I Nach einem Unfall oder nach Eintritt einer Krankheit, die voraussichtlich eine Leistungspflicht herbeiführen, ist unverzüglich ein Arzt hinzuzuziehen und der Versicherer zu informieren.
Der Versicherungsnehmer als auch der Versicherte haben den ärztlichen Anordnungen nachzukommen und auch im Übrigen die Unfall und Krankheitsfolgen möglichst zu mindern.

Hmmm- Kann mir dann ein Sachbearbeiter die Leistung verwehren, wenn er der Meinung ist, dass ich nicht genügend die Unfall und Krankheitsfolgen gemindert habe?

Punkt III
III Der Versicherungsnehmer hat darauf hinzuwirken, dass die vom Versicherer angeforderten Berichte und GUTACHTEN alsbald erstattet werden.

Ich muss mich um die Gutachten und Berichte kümmern? Muss ich die Gutachten auch selbst bezahlen????

Punkt IV

IV Der Versicherte hat sich von den vom Versicherer beauftragten Ärzten untersuchen zu lassen. Die notwendigen Kosten einschließlich eines dadurch entstandenen Verdienstausfalles ( bei Kindern wohlgemerkt) trägt der Versicherer

Hat die Versicherung das letzte Wort, wenn es um die Leistung geht? Explizit wird auf diese Möglichkeit der Untersuchung durch vom Versicherer benannte Ärzte hingewiesen.
Das heißt nicht, dass die Versicherung in jedem Fall davon Gebrauch machen wird, sie könnte aber.
Warum werden diese Kosten laut Bedingungen übernommen, die Kosten für eventuelle Gutachten die der Kunde zu bringen hat ( Punkt III) ,dagegen nicht ?

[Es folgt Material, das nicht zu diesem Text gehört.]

(* ===== verification/Keeps.v ===== *)
(** Frames: [keeps f m] says that the program [m], however it ends, leaves the
    view [f] of the database as it was.  The hint database [keeps] proves it
    for the programs built from the primitives. *)
From S2P Require Import Prelude Format Comparator State Memory FreeMap Pager Tx Meta Logger TxManager.

Definition keeps {X A} (f : DBImpl -> X) (m : M DBImpl A) : Prop := forall d,
  match m d with Ok _ d' | Throw _ d' => f d' = f d | Fault _ => True end.

Section keeps.
Context {X : Type} (f : DBImpl -> X).

Lemma keeps_ret {A} (a : A) : keeps f (ret a).
Proof. by intros d. Qed.
Lemma keeps_throw {A} e : keeps f (throw (A := A) e).
Proof. by intros d. Qed.
Lemma keeps_stuck {A} w : keeps f (stuck (A := A) w).
Proof. by intros d. Qed.
Lemma keeps_gets {A} (g : DBImpl -> A) : keeps f (gets g).
Proof. by intros d. Qed.
Lemma keeps_assert b : keeps f (assertM b).
Proof. intros d. by destruct b. Qed.
Lemma keeps_bind {A B} (m : M DBImpl A) (k : A -> M DBImpl B) :
  keeps f m -> (forall a, keeps f (k a)) -> keeps f (bind m k).
Proof.
  intros Hm Hk d. unfold bind. specialize (Hm d). destruct (m d) as [a d1|e d1|]; [|done|done].
  specialize (Hk a d1). destruct (k a d1); congruence.
Qed.
Lemma keeps_modify g : (forall d, f (g d) = f d) -> keeps f (modify g).
Proof. intros Hg d. apply Hg. Qed.
Lemma keeps_if {A} (b : bool) (m1 m2 : M DBImpl A) : keeps f m1 -> keeps f m2 -> keeps f (if b then m1 else m2).
Proof. by destruct b. Qed.
Lemma keeps_zoom {A T} (l : lens DBImpl T) (m : M T A) :
  (forall t d, f (lset l t d) = f d) -> keeps f (zoom l m).
Proof. intros Hl d. unfold zoom. by destruct (m (lget l d)). Qed.
Lemma keeps_ok {A} (m : M DBImpl A) d a d' : keeps f m -> m d = Ok a d' -> f d' = f d.
Proof. intros Hk Hm. specialize (Hk d). by rewrite Hm in Hk. Qed.
End keeps.

Create HintDb keeps.
#[export] Hint Resolve keeps_ret keeps_throw keeps_stuck keeps_gets keeps_assert : keeps.

(** One step of a frame proof: take the program apart, or use a frame known. *)
Ltac keeps_step :=
  first
    [ assumption
    | solve [eauto 1 with keeps]
    | apply keeps_bind; [|intros ?]
    | apply keeps_if
    | apply keeps_modify; intros ?; reflexivity
    | apply keeps_zoom; intros ??; reflexivity
    | match goal with |- keeps _ (match ?x with _ => _ end) => destruct x end ].
Ltac keeps := repeat keeps_step.

(** ** Views the pager and the log leave alone *)
Section pager_keeps.
Context `{Crc32, WalWriter} {X : Type} (f : DBImpl -> X).
Context (f_pager : forall p d, f (set_pager p d) = f d).
Context (f_map : forall mp d, f (set_db_map mp d) = f d).
Context (f_mmap : forall n d, f (set_db_mmap_pending n d) = f d).
Context (f_tx : forall t d, f (set_tx_manager (set_update_tx t (tx_manager d)) d) = f d).

Lemma keeps_get_update_tx : keeps f get_update_tx.
Proof. intros d. unfold get_update_tx. by destruct (update_tx (tx_manager d)). Qed.
Lemma keeps_put_update_tx t : keeps f (put_update_tx t).
Proof. apply keeps_modify. intros d. apply f_tx. Qed.

Lemma keeps_Remmap n : keeps f (Remmap n).
Proof.
  unfold Remmap. apply keeps_bind; [auto with keeps|]. intros ps. apply keeps_bind; [auto with keeps|]. intros _.
  apply keeps_modify. intros d. by rewrite f_mmap, f_map.
Qed.

Lemma keeps_pager {A} (m : M Pager A) : keeps f (zoom pager_lens m).
Proof. apply keeps_zoom. intros p d. apply f_pager. Qed.

Lemma keeps_Alloc n : keeps f (Alloc n).
Proof. pose proof keeps_get_update_tx. pose proof keeps_put_update_tx. pose proof keeps_Remmap.
  pose proof (fun A => @keeps_pager A). unfold Alloc. keeps; auto. Qed.
Lemma keeps_Free g n : keeps f (Free g n).
Proof. pose proof keeps_get_update_tx. pose proof (fun A => @keeps_pager A). unfold Free. keeps; auto. Qed.

Lemma keeps_WriteByBytes g o bs : keeps f (WriteByBytes g o bs).
Proof. intros d. unfold WriteByBytes, write_at. destruct (_ && _); [apply f_map|done]. Qed.

Lemma keeps_SaveFreeList : keeps f SaveFreeList.
Proof.
  pose proof keeps_get_update_tx. pose proof keeps_put_update_tx. pose proof keeps_Alloc.
  pose proof keeps_Free. pose proof keeps_WriteByBytes. unfold SaveFreeList. keeps; auto.
Qed.

Lemma keeps_PagerRollback : keeps f PagerRollback.
Proof. pose proof keeps_get_update_tx. pose proof (fun A => @keeps_pager A). unfold PagerRollback. keeps; auto. Qed.
End pager_keeps.

(** ** Views the log and the manager leave alone *)
Section manager_keeps.
Context `{Crc32, WalWriter} {X : Type} (f : DBImpl -> X).
Context (f_logger : forall l d, f (set_logger l d) = f d).

Lemma keeps_writer_call c : keeps f (writer_call c).
Proof. apply keeps_modify. intros d. apply f_logger. Qed.
Lemma keeps_checkpoint_needed b : keeps f (set_checkpoint_needed b).
Proof. apply keeps_modify. intros d. apply f_logger. Qed.
Lemma keeps_append_records l : keeps f (append_records l).
Proof. pose proof keeps_writer_call. induction l as [|r l IH]; cbn; keeps; auto. Qed.
Lemma keeps_AppendLog l : keeps f (AppendLog l).
Proof.
  pose proof (keeps_append_records l). pose proof keeps_checkpoint_needed. unfold AppendLog. keeps; auto.
Qed.
Lemma keeps_FlushLog : keeps f FlushLog.
Proof. pose proof keeps_writer_call. unfold FlushLog. keeps; auto. Qed.
Lemma keeps_AppendCommitLog : keeps f AppendCommitLog.
Proof. pose proof keeps_AppendLog. pose proof keeps_FlushLog. unfold AppendCommitLog. keeps; auto. Qed.

Context (f_pager : forall p d, f (set_pager p d) = f d).
Context (f_map : forall mp d, f (set_db_map mp d) = f d).
Context (f_mmap : forall n d, f (set_db_mmap_pending n d) = f d).
Context (f_tx : forall t d, f (set_tx_manager (set_update_tx t (tx_manager d)) d) = f d).
Context (f_io : forall e d, f (log_io e d) = f d).
Context (f_shm : forall m d, f (set_shm_meta m d) = f d).
Context (f_index : forall i d, f (set_cur_meta_index i d) = f d).
Context (f_persisted : forall v d, f (set_tx_manager (set_persisted_txid v (tx_manager d)) d) = f d).
Context (f_lock : forall b d, f (set_update_lock b d) = f d).

Lemma keeps_Meta_Reset m : keeps f (Meta_Reset m).
Proof. apply keeps_modify. intros d. apply f_shm. Qed.
Lemma keeps_Meta_Switch : keeps f Meta_Switch.
Proof. apply keeps_modify. intros d. apply f_index. Qed.
Lemma keeps_Meta_Save : keeps f Meta_Save.
Proof.
  unfold Meta_Save. apply keeps_bind; [apply keeps_modify; intros d; apply f_shm|]. intros _.
  apply keeps_bind; [auto with keeps|]. intros i. apply keeps_bind; [auto with keeps|]. intros m.
  apply keeps_bind; [apply keeps_modify; intros d; by rewrite f_io, f_map|]. intros _.
  apply keeps_modify. intros d. apply f_io.
Qed.
Lemma keeps_WriteAllDirtyPages : keeps f WriteAllDirtyPages.
Proof. apply keeps_modify. intros d. apply f_io. Qed.
Lemma keeps_set_persisted : keeps f (modify (fun d => set_tx_manager (set_persisted_txid (m_txid (shm_meta d)) (tx_manager d)) d)).
Proof. apply keeps_modify. intros d. apply f_persisted. Qed.

Lemma keeps_Checkpoint : keeps f Checkpoint.
Proof.
  pose proof (keeps_SaveFreeList f f_pager f_map f_mmap f_tx). pose proof keeps_WriteAllDirtyPages.
  pose proof keeps_Meta_Switch. pose proof keeps_Meta_Save. pose proof keeps_set_persisted.
  pose proof keeps_writer_call. pose proof keeps_AppendLog. pose proof keeps_checkpoint_needed.
  unfold Checkpoint, Logger_Reset, AppendWalTxIdLog. keeps; auto.
Qed.

Lemma keeps_end_update : keeps f end_update.
Proof.
  unfold end_update, unlock_update. apply keeps_bind; [apply keeps_modify; intros d; apply f_tx|]. intros _.
  apply keeps_modify. intros d. apply f_lock.
Qed.

Lemma keeps_Commit : keeps f Commit.
Proof.
  pose proof (keeps_SaveFreeList f f_pager f_map f_mmap f_tx). pose proof keeps_WriteAllDirtyPages.
  pose proof keeps_Meta_Switch. pose proof keeps_Meta_Save. pose proof keeps_Meta_Reset.
  pose proof keeps_AppendCommitLog. pose proof keeps_Checkpoint. pose proof keeps_end_update.
  unfold Commit. keeps; auto.
Qed.

Lemma keeps_RollBack : keeps f RollBack.
Proof.
  pose proof (keeps_PagerRollback f f_pager). pose proof keeps_AppendLog.
  pose proof keeps_Checkpoint. pose proof keeps_end_update.
  unfold RollBack, AppendRollbackLog. keeps; auto.
Qed.
End manager_keeps.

Sind das nicht die Punkte, die die Leistungsfähigkeit einer Versicherung im Schadenfall
ausmachen? Wenn ein Kind zum Invaliden wird, ist die Belastung in der Familie sowieso bis aufs äußerste gespannt. Wer in dieser Zeit zusätzliche Stress vermeiden kann, zum Beispiel durch besonders verbraucherfreundliche Bedingungen, wird das zu schätzen wissen.
Wer ein Kostenrisiko auslagern möchte, sollte mehr denn je auf die Vertragsbedingungen
achten. Nur diese entscheiden im Ernstfall, ob die finanzielle Unterstützung durch den Versicherer gewährt wird, und die soziale Stellung der Familie gewahrt bleibt.
Wer auf klare und eindeutige Vertragsinhalte wert legt, kommt eben nicht an den
schon länger bekannten Anbietern wie Basler Versicherung ( ehem. Deutscher Ring) oder R&V ( Aufzählung definitiv nicht abschließend) vorbei.